(Records from a collection)
——

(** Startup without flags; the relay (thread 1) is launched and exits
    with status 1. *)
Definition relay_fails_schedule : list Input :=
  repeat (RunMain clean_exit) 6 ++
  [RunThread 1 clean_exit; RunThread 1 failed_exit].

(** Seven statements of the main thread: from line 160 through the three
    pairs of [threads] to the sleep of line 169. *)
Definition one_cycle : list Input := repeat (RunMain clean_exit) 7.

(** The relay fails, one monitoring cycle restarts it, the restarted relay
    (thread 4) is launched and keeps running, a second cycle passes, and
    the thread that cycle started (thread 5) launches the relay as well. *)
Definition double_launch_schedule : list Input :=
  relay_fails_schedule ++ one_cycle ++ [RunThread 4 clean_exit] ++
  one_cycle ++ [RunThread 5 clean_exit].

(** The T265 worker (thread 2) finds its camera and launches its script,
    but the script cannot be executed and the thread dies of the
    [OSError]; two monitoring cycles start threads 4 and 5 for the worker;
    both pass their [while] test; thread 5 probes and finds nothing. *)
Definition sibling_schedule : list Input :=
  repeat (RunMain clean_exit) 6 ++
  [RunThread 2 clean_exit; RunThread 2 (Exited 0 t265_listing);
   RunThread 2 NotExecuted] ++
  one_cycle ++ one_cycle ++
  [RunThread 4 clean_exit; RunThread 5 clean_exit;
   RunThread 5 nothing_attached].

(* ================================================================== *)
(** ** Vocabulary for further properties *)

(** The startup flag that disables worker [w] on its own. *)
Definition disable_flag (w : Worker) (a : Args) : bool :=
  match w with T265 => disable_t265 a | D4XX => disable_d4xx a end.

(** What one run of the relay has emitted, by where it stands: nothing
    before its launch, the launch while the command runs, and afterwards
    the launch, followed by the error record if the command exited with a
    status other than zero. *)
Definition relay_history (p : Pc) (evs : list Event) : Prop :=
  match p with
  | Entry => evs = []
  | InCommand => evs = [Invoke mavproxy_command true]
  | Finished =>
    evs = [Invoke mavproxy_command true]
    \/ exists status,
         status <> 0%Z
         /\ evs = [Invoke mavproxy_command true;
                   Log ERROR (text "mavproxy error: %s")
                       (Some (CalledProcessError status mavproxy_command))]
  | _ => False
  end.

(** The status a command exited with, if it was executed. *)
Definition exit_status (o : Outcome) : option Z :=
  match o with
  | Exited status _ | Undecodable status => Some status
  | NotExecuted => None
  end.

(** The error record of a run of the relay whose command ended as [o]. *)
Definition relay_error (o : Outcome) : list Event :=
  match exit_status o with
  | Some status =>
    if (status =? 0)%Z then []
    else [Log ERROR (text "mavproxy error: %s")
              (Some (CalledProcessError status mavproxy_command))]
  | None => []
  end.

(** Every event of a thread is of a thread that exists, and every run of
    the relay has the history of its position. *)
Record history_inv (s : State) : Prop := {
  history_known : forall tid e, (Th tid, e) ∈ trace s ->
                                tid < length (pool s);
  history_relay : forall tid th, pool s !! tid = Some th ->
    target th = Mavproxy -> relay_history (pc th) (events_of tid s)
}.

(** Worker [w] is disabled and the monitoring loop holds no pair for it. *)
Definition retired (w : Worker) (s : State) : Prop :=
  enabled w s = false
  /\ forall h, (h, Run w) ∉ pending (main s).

——

# What the exercise asks
Of all the entries above, repeat only the lines from the line that has "one_cycle ++ [RunThread 5 clean_exit]." to the line that has "RunThread 5 nothing_attached].", both lines included, exactly.

# Answer to the exercise
  one_cycle ++ [RunThread 5 clean_exit].

(** The T265 worker (thread 2) finds its camera and launches its script,
    but the script cannot be executed and the thread dies of the
    [OSError]; two monitoring cycles start threads 4 and 5 for the worker;
    both pass their [while] test; thread 5 probes and finds nothing. *)
Definition sibling_schedule : list Input :=
  repeat (RunMain clean_exit) 6 ++
  [RunThread 2 clean_exit; RunThread 2 (Exited 0 t265_listing);
   RunThread 2 NotExecuted] ++
  one_cycle ++ one_cycle ++
  [RunThread 4 clean_exit; RunThread 5 clean_exit;
   RunThread 5 nothing_attached].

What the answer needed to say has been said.